(Stored dataset items)
^^^^^^^^^^^^^^^^

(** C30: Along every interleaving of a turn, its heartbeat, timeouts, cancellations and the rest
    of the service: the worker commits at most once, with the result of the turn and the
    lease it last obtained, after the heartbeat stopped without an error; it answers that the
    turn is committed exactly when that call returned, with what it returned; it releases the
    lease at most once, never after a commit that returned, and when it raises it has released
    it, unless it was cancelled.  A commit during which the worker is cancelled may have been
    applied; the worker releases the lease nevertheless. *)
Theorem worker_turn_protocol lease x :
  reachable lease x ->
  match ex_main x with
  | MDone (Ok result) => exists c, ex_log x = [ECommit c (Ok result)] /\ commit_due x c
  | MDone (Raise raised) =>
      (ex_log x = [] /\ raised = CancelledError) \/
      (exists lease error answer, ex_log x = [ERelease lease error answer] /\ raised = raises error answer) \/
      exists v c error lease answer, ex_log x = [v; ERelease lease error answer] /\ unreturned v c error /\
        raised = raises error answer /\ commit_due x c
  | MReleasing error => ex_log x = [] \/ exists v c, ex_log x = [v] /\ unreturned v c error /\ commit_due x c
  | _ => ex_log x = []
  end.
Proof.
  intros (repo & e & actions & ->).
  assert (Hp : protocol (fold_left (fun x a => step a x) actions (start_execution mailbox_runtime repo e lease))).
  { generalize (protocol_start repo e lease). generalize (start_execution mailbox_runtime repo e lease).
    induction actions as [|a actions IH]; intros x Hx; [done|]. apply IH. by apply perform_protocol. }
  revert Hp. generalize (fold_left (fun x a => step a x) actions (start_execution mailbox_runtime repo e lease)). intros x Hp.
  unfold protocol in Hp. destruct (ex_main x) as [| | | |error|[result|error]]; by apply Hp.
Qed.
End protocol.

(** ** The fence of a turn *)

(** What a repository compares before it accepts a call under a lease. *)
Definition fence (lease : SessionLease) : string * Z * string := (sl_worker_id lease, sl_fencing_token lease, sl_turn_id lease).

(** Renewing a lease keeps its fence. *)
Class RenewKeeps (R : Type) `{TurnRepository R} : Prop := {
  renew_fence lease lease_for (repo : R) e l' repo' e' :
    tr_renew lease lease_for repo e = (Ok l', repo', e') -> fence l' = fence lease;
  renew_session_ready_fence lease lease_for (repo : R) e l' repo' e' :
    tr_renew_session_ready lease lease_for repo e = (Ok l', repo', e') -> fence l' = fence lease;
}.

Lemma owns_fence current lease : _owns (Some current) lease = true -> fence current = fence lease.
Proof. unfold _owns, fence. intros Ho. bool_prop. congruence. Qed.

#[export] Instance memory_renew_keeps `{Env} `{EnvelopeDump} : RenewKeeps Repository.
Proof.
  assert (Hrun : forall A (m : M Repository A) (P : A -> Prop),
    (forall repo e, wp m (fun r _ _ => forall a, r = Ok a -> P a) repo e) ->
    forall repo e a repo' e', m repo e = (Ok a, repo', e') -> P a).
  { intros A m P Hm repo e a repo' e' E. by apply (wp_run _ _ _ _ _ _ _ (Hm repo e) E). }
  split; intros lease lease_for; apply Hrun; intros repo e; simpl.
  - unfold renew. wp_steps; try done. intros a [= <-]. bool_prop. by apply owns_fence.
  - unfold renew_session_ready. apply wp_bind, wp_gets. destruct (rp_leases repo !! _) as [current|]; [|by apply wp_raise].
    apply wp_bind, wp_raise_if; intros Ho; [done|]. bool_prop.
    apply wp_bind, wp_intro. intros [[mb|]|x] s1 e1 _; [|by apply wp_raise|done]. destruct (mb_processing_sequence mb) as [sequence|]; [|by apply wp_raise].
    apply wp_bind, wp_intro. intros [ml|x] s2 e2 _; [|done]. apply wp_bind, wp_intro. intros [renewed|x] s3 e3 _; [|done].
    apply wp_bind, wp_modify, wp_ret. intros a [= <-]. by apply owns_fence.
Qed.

^^^^^^^^^^^^^^^^

Work to complete: Write out the lines of the entries, word for word, from the first through the one containing "match ex_main x with", and stop at that line.

Solution to this problem:
(** C30: Along every interleaving of a turn, its heartbeat, timeouts, cancellations and the rest
    of the service: the worker commits at most once, with the result of the turn and the
    lease it last obtained, after the heartbeat stopped without an error; it answers that the
    turn is committed exactly when that call returned, with what it returned; it releases the
    lease at most once, never after a commit that returned, and when it raises it has released
    it, unless it was cancelled.  A commit during which the worker is cancelled may have been
    applied; the worker releases the lease nevertheless. *)
Theorem worker_turn_protocol lease x :
  reachable lease x ->
  match ex_main x with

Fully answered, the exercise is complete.